Rafael Sánchez Saus – Coordinador Grupo de Trabajo Defensa de España Nación


La Navidad es, sin duda, la más universal de todas las fiestas y, precisamente por ello, adquirió desde el principio el intenso sabor particular que la caracteriza, especialmente en los pueblos de vieja raíz cristiana. España no podía ser menos y, aunque no existan testimonios de los primeros tiempos de su celebración, que podemos fijar, al menos en Oriente, hacia el siglo III, los que conocemos de los primeros siglos medievales, especialmente los procedentes del reino godo de Toledo, nos confirman en esa idea.

Quizá la más notable peculiaridad hispana fuera el sesgo mariano que muy pronto adquirió la celebración de la Navidad. Puede afirmarse que las hondura de la Pascua de Navidad en una comunidad cristiana es escrutable en el vigor con que se celebra y se contempla el Adviento, periodo al mismo tiempo gozoso y penitencial, de auténtica espera, que se extiende durante las cuatro semanas previas al 25 de diciembre. Pues bien, en el X Concilio de Toledo, celebrado en 656, se dictaminó que para aumentar la solemnidad de la fiesta de la Maternidad Divina, y puesto que el 25 de diciembre está tan centrado en la figura del Niño Dios, “se celebre el día octavo antes de la Navidad del Señor y se tenga dicho día como celebérrimo y preclaro en honor de su Santísima Madre”. Este es el origen de la tan española festividad de la Virgen de la Esperanza, de la Expectación del Parto o simplemente de la O, que da un sello especial al tiempo de espera, centrándolo en María, quien viene a preparar el camino para la llegada de su Hijo al mundo, al que viene a salvar. Esta fiesta se extendió luego a otras Iglesias, pero en ninguna tuvo el desarrollo adquirido en la hispana y en las que nacieron de ella.

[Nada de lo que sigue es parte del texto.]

(** The buffer of the static mesh, pair by pair. *)
Lemma staticGeo_closed (L : NetworkLayout) :
  staticGeo L
  = flat_map (fun pr => segment_points (position (fst pr)) (position (snd pr)))
             (spine_leaf_pairs L ++ server_leaf_pairs L).
Proof.
  unfold staticGeo. cbv zeta.
  assert (Hsp : forEach (spines L) (fun spine =>
                  forEach (leafs L) (fun leaf points =>
                    if opt_eqb (clusterId spine) (clusterId leaf)
                    then push3 (position leaf) (push3 (position spine) points)
                    else points)) []
                = flat_map (fun pr => segment_points (position (fst pr))
                                                     (position (snd pr)))
                           (spine_leaf_pairs L)).
  { rewrite (forEach_append _ _ _ (fun spine =>
               flat_map (fun leaf => segment_points (position spine) (position leaf))
                 (filter (fun leaf => opt_eqb (clusterId spine) (clusterId leaf))
                         (leafs L)))).
    - cbn [app]. unfold spine_leaf_pairs.
      now rewrite <- (filter_list_prod _ _
                        (fun pr => opt_eqb (clusterId (fst pr)) (clusterId (snd pr)))).
    - intros spine points. apply forEach_if_append.
      intros leaf pts. now rewrite push3_push3. }
  assert (Hsv : forall points,
            forEach (servers L) (fun sv =>
              forEach (leafs L) (fun leaf points =>
                if opt_eqb (groupId leaf) (groupId sv)
                then push3 (position leaf) (push3 (position sv) points)
                else points)) points
            = (points ++ flat_map (fun pr => segment_points (position (fst pr))
                                                            (position (snd pr)))
                                  (server_leaf_pairs L))%list).
  { intro points.
    rewrite (forEach_append _ _ _ (fun sv =>
               flat_map (fun leaf => segment_points (position sv) (position leaf))
                 (filter (fun leaf => opt_eqb (groupId leaf) (groupId sv))
                         (leafs L)))).
    - unfold server_leaf_pairs.
      now rewrite <- (filter_list_prod _ _
                        (fun pr => opt_eqb (groupId (snd pr)) (groupId (fst pr)))).
    - intros sv pts. apply forEach_if_append.
      intros leaf pts'. now rewrite push3_push3. }
  rewrite Hsp, flat_map_app.
  destruct (0 <? length (servers L))%nat eqn:E; [apply Hsv|].
  apply Nat.ltb_ge in E. unfold server_leaf_pairs.
  destruct (servers L); [|cbn in E; lia].
  cbn. now rewrite app_nil_r.
Qed.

Los padres conciliares de 656, entre los que se encontraban figuras preclaras del episcopado y de la más alta cultura de aquel tiempo, como san Eugenio y san Ildefonso de Toledo, o san Fructuoso de Braga, dieron, pues, esa respuesta teológica y litúrgica a una necesidad devocional que no tendría sentido si para entonces la Navidad no hubiera ya sido una fiesta profundamente enraizada y vivida en España. Cuando desde décadas más tarde, y durante varios siglos, esa primera cristiandad hispana se viera obligada a vivir bajo el dominio musulmán, no por ello dejó de celebrar con gran alegría la fiesta de la Navidad, a la que, atraídos por ese carácter jubiloso, se asociaban no pocos mahometanos –ellos la llamaban Milad, con el mismo nombre reservado al nacimiento de Mahoma- a pesar del disgusto que ello producía en los ulemas y alfaquíes de la rigurosa escuela malikí, predominante en al-Andalus.    

Que este recordatorio de la peculiaridad de la Navidad en España, de su inmensa fuerza y de su estrecho vínculo con la espera y el gozo de María antes del nacimiento de Jesús, nos lleve a nosotros a querer profundizar aún más en el sentido redentor, de esperanza cierta, que para todos los cristianos han de tener estos días.